Tribunal judiciaire de commerce de Cannes, le 31 janvier 2025, n°2024F00283

Le tribunal judiciaire, statuant en premier ressort, a rendu un jugement contradictoire le 31 janvier 2025. Il statue sur plusieurs demandes en fixation de créances au passif d’une procédure de redressement judiciaire. Le litige oppose un fournisseur de mobilier à son client, désormais en redressement. La juridiction a ordonné la jonction de deux affaires pour une bonne administration de la justice. Elle fixe partiellement les créances au passif et rejette d’autres demandes, tout en condamnant la partie débitrice aux dépens.

La fixation des créances contractuelles nées avant la procédure collective

La juridiction admet la créance certaine et exigible pour les marchandises livrées. Elle constate l’existence de factures impayées et de bons de livraison justifiant la créance. Le jugement d’ouverture de la procédure collective entraîne la fixation de cette somme au passif à titre chirographaire. La valeur de cette solution réside dans le strict respect des conditions de preuve de la créance. Elle rappelle que seules les créances certaines, liquides et exigibles peuvent être admises au passif. La portée est classique et sécurise les créanciers dans la production de leurs justificatifs.
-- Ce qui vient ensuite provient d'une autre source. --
(** * mrujs: the plugin lifecycle and DOM-change dispatch core

    A shallow embedding of [src/mrujs.ts]: the [Mrujs] constructor, the
    lifecycle functions [start], [stop], [restart], [connect] and
    [disconnect], the mutation fan-out [addedNodesCallback], and the
    registries behind [registerMimeTypes], [appendToQuerySelector] and
    [registerConfirm].

    The functions of the source communicate through the global
    [window.mrujs]; the embedding threads an explicit [World] holding the
    heap of Mrujs objects, the two globals [window.mrujs] and
    [window.Rails], the [pageshow] listener, the queue of pending
    [setTimeout] tasks and a log of the plugin hooks that were invoked. *)

From stdpp Require Import gmap strings list fin_maps.

Set Default Proof Using "Type".
Open Scope string_scope.
Open Scope list_scope.

(** ** Data model *)

(** DOM nodes, confirm callbacks and Mrujs objects are known by identity. *)
Abbreviation Node := nat.
Abbreviation Callback := nat.
Abbreviation Ref := nat.

(** A plugin is a capability object whose four hooks are all optional
    ([plugin.initialize?.()] and so on).  The hook bodies live in other
    modules; a plugin is described by its identity and by which hooks it
    defines, and an invocation is recorded in the world's call log. *)
Record Plugin := {
  plugin_id : nat;
  has_initialize : bool;
  has_connect : bool;
  has_disconnect : bool;
  has_observerCallback : bool
}.

(** One invocation of a plugin hook. *)
Inductive Call :=
| Initialize (p : Plugin)
| Connect (p : Plugin)
| Disconnect (p : Plugin)
| ObserverCallback (p : Plugin) (addedNodes : list Node).

Global Instance Plugin_eq_dec : EqDecision Plugin.
Proof. solve_decision. Defined.

Global Instance Call_eq_dec : EqDecision Call.
Proof. solve_decision. Defined.

(** An entry of the selector map.  Either string may be missing on the
    object, in which case reading it yields [undefined]. *)
Record SelectorInterface := {
  selector : option string;
  exclude : option string
}.

(** String coercion of a possibly [undefined] string, as performed by
    [+=] on strings and by template literals. *)
Definition js_string (v : option string) : string :=
  match v with
  | Some s => s
  | None => "undefined"
  end.

Record MrujsConfigInterface := {
  cfg_maskLinkMethods : bool;
  cfg_querySelectors : gmap string SelectorInterface;
  cfg_mimeTypes : gmap string string;
  cfg_plugins : list Plugin
}.

(** [Partial<MrujsConfigInterface>]: every key may be absent. *)
Record PartialConfig := {
  opt_maskLinkMethods : option bool;
  opt_querySelectors : option (gmap string SelectorInterface);
  opt_mimeTypes : option (gmap string string);
  opt_plugins : option (list Plugin)
}.

Definition empty_config : PartialConfig :=
  {| opt_maskLinkMethods := None; opt_querySelectors := None;
     opt_mimeTypes := None; opt_plugins := None |}.

(** [{ ...base, ...over }] on configurations: a key of [over] wins. *)
Definition spread_config (base : MrujsConfigInterface) (over : PartialConfig)
  : MrujsConfigInterface :=
  {| cfg_maskLinkMethods := default (cfg_maskLinkMethods base) (opt_maskLinkMethods over);
     cfg_querySelectors := default (cfg_querySelectors base) (opt_querySelectors over);
     cfg_mimeTypes := default (cfg_mimeTypes base) (opt_mimeTypes over);
     cfg_plugins := default (cfg_plugins base) (opt_plugins over) |}.

(** The fields of an Mrujs object that the lifecycle core reads or writes.
    [confirm_callbacks] is [confirmClass.callbacks], the array owned by the
    confirm plugin ([None] when that object carries no such array). *)
Record MrujsInterface := {
  connected : bool;
  corePlugins : list Plugin;
  plugins : list Plugin;
  allPlugins : list Plugin;
  config : MrujsConfigInterface;
  confirm_callbacks : option (list Callback)
}.

(** The two getters installed by [Object.defineProperties]. *)
Definition querySelectors (o : MrujsInterface) : gmap string SelectorInterface :=
  cfg_querySelectors (config o).

Definition mimeTypes (o : MrujsInterface) : gmap string string :=
  cfg_mimeTypes (config o).

Definition set_connected (b : bool) (o : MrujsInterface) : MrujsInterface :=
  {| connected := b; corePlugins := corePlugins o; plugins := plugins o;
     allPlugins := allPlugins o; config := config o;
     confirm_callbacks := confirm_callbacks o |}.

Definition set_querySelectors (qs : gmap string SelectorInterface)
    (o : MrujsInterface) : MrujsInterface :=
  {| connected := connected o; corePlugins := corePlugins o; plugins := plugins o;
     allPlugins := allPlugins o;
     config := {| cfg_maskLinkMethods := cfg_maskLinkMethods (config o);
                  cfg_querySelectors := qs;
                  cfg_mimeTypes := cfg_mimeTypes (config o);
                  cfg_plugins := cfg_plugins (config o) |};
     confirm_callbacks := confirm_callbacks o |}.

Definition set_mimeTypes (ms : gmap string string)
    (o : MrujsInterface) : MrujsInterface :=
  {| connected := connected o; corePlugins := corePlugins o; plugins := plugins o;
     allPlugins := allPlugins o;
     config := {| cfg_maskLinkMethods := cfg_maskLinkMethods (config o);
                  cfg_querySelectors := cfg_querySelectors (config o);
                  cfg_mimeTypes := ms;
                  cfg_plugins := cfg_plugins (config o) |};
     confirm_callbacks := confirm_callbacks o |}.

Definition set_confirm_callbacks (cs : option (list Callback))
    (o : MrujsInterface) : MrujsInterface :=
  {| connected := connected o; corePlugins := corePlugins o; plugins := plugins o;
     allPlugins := allPlugins o; config := config o;
     confirm_callbacks := cs |}.

(** ** The world *)

Record World := {
  heap : gmap nat MrujsInterface;   (* the Mrujs objects, by reference *)
  window_mrujs : option Ref;        (* window.mrujs, initially undefined *)
  window_Rails : option Ref;        (* window.Rails *)
  pageshow : bool;                  (* is reEnableDisabledElements listening? *)
  calls : list Call;                (* plugin hooks invoked so far, oldest first *)
  sweeps : list string;             (* selectors handed to querySelectorAll *)
  timeouts : list (list Node);      (* pending setTimeout tasks, oldest first;
                                       each closure captured its addedNodes *)
  valid_selector : string -> bool   (* the selectors the document's
                                       querySelectorAll parses; on any other
                                       it throws a SyntaxError *)
}.

Definition set_heap (h : gmap nat MrujsInterface) (w : World) : World :=
  {| valid_selector := valid_selector w; heap := h; window_mrujs := window_mrujs w; window_Rails := window_Rails w;
     pageshow := pageshow w; calls := calls w; sweeps := sweeps w;
     timeouts := timeouts w |}.

Definition set_window (r : Ref) (w : World) : World :=
  {| valid_selector := valid_selector w; heap := heap w; window_mrujs := Some r; window_Rails := Some r;
     pageshow := pageshow w; calls := calls w; sweeps := sweeps w;
     timeouts := timeouts w |}.

Definition set_pageshow (b : bool) (w : World) : World :=
  {| valid_selector := valid_selector w; heap := heap w; window_mrujs := window_mrujs w; window_Rails := window_Rails w;
     pageshow := b; calls := calls w; sweeps := sweeps w;
     timeouts := timeouts w |}.

Definition set_calls (cs : list Call) (w : World) : World :=
  {| valid_selector := valid_selector w; heap := heap w; window_mrujs := window_mrujs w; window_Rails := window_Rails w;
     pageshow := pageshow w; calls := cs; sweeps := sweeps w;
     timeouts := timeouts w |}.

Definition set_sweeps (ss : list string) (w : World) : World :=
  {| valid_selector := valid_selector w; heap := heap w; window_mrujs := window_mrujs w; window_Rails := window_Rails w;
     pageshow := pageshow w; calls := calls w; sweeps := ss;
     timeouts := timeouts w |}.

Definition set_timeouts (ts : list (list Node)) (w : World) : World :=
  {| valid_selector := valid_selector w; heap := heap w; window_mrujs := window_mrujs w; window_Rails := window_Rails w;
     pageshow := pageshow w; calls := calls w; sweeps := sweeps w;
     timeouts := ts |}.

(** ** Computations that may throw *)

Inductive Error := TypeError | SyntaxError.

(** A JavaScript completion: a value or a thrown error, with the world as
    the computation left it (effects before a throw are kept). *)
Inductive Completion (A : Type) :=
| Normal (a : A) (w : World)
| Throw (e : Error) (w : World).
Arguments Normal {A} a w.
Arguments Throw {A} e w.

Definition M (A : Type) : Type := World -> Completion A.

Definition ret {A} (a : A) : M A := fun w => Normal a w.

Definition bind {A B} (m : M A) (k : A -> M B) : M B := fun w =>
  match m w with
  | Normal a w' => k a w'
  | Throw e w' => Throw e w'
  end.

Definition throw {A} (e : Error) : M A := fun w => Throw e w.

(** An effect that cannot fail. *)
Definition effect (f : World -> World) : M unit := fun w => Normal tt (f w).

Notation "'let*' x ':=' m 'in' k" := (bind m (fun x => k))
  (at level 10, x pattern, m at level 100, k at level 200).
Notation "m ';;' k" := (bind m (fun _ => k))
  (at level 100, k at level 200, right associativity).

(** The world a completion ended in, and whether it ended normally. *)
Definition world_of {A} (c : Completion A) : World :=
  match c with Normal _ w => w | Throw _ w => w end.

Definition returned {A} (c : Completion A) : bool :=
  match c with Normal _ _ => true | Throw _ _ => false end.

(** Reading [window.mrujs.<property>]: a [TypeError] when the global is
    undefined.  The value is the reference together with the object. *)
Definition mrujs : M (Ref * MrujsInterface) := fun w =>
  match window_mrujs w with
  | Some r =>
      match heap w !! r with
      | Some o => Normal (r, o) w
      | None => Throw TypeError w
      end
  | None => Throw TypeError w
  end.

(** Writing the object behind a reference. *)
Definition store (r : Ref) (o : MrujsInterface) : M unit :=
  effect (fun w => set_heap (<[r := o]> (heap w)) w).

(** [plugin.hook?.()]: invoked, and logged, only when the plugin defines it. *)
Definition call_hook (has : Plugin -> bool) (c : Plugin -> Call) (p : Plugin)
  : M unit :=
  if has p then effect (fun w => set_calls (calls w ++ [c p]) w) else ret tt.

(** A loop over an array, one element after the other. *)
Fixpoint for_of {A} (l : list A) (body : A -> M unit) : M unit :=
  match l with
  | [] => ret tt
  | x :: l' => body x ;; for_of l' body
  end.

(** [for (let i = 0; i < allPlugins.length; i++) allPlugins[i].hook?.()].
    The hooks are doubles that leave the registry alone, so the array is
    read once. *)
Definition for_each_plugin (has : Plugin -> bool) (c : Plugin -> Call)
    (ps : list Plugin) : M unit :=
  for_of ps (call_hook has c).

(** ** Lifecycle *)

(** [document.querySelectorAll(selectors)]: a [SyntaxError] on a selector
    the document does not parse; otherwise the sweep is recorded by its
    selector (enabling the matched elements is an effect on the DOM). *)
Definition querySelectorAll (selectors : string) : M unit := fun w =>
  if valid_selector w selectors
  then Normal tt (set_sweeps (sweeps w ++ [selectors]) w)
  else Throw SyntaxError w.

(** [reEnableDisabledElements]: destructures [formEnableSelector] and
    [linkDisableSelector] out of [window.mrujs.querySelectors], reads the
    [selector] of each (a [TypeError] on a missing entry) and sweeps the
    document with the joined selector. *)
Definition reEnableDisabledElements : M unit :=
  let* (_, o) := mrujs in
  match querySelectors o !! "formEnableSelector",
        querySelectors o !! "linkDisableSelector" with
  | Some formEnableSelector, Some linkDisableSelector =>
      querySelectorAll (js_string (selector formEnableSelector) +:+ ", " +:+
                        js_string (selector linkDisableSelector))
  | _, _ => throw TypeError
  end.

Definition connect : M unit :=
  reEnableDisabledElements ;;
  effect (set_pageshow true) ;;
  let* (_, o) := mrujs in
  for_each_plugin has_connect Connect (allPlugins o) ;;
  let* (r, o) := mrujs in
  store r (set_connected true o).

Definition disconnect : M unit :=
  effect (set_pageshow false) ;;
  let* (_, o) := mrujs in
  for_each_plugin has_disconnect Disconnect (allPlugins o) ;;
  let* (r, o) := mrujs in
  store r (set_connected false o).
La créance relative aux meubles fabriqués mais non livrés est également fixée au passif. Le tribunal écarte l’exception d’inexécution soulevée par le client. Il retient que le défaut de paiement préalable constitue une faute contractuelle justifiant la résiliation. « Il convient donc de constater la résiliation du contrat pour défaut de paiement constituant une faute contractuelle » (Motifs, Sur la créance au titre des meubles commandés). Le sens de cette analyse est de protéger le créancier qui a exécuté sa prestation en amont. Sa valeur tient à la sanction de l’inexécution d’une obligation essentielle de paiement. La portée est importante pour les contrats à exécution successive en cas de défaillance financière.

Le rejet des demandes indemnitaires et l’effet de la procédure collective

La demande au titre des frais de transport supplémentaires est rejetée. Le tribunal souligne l’inclusion des frais dans le devis initial et l’absence de force majeure. Il note également un règlement partiel intervenu avant l’ouverture de la procédure. « La société HABITAT ITALIANA reconnait la prise en charge d’une partie des coûts de transport par la SAS NAMMOS COTE D’AZUR par le paiement d’une facture de 151.999 € » (Motifs, Sur la créance au titre des frais induits). Le sens est de limiter les créances au passif aux seules obligations contractuelles non réglées. La valeur est de préserver la clôture du bilan du débiteur à la date du jugement d’ouverture. La portée rappelle que les paiements antérieurs à la procédure éteignent la créance.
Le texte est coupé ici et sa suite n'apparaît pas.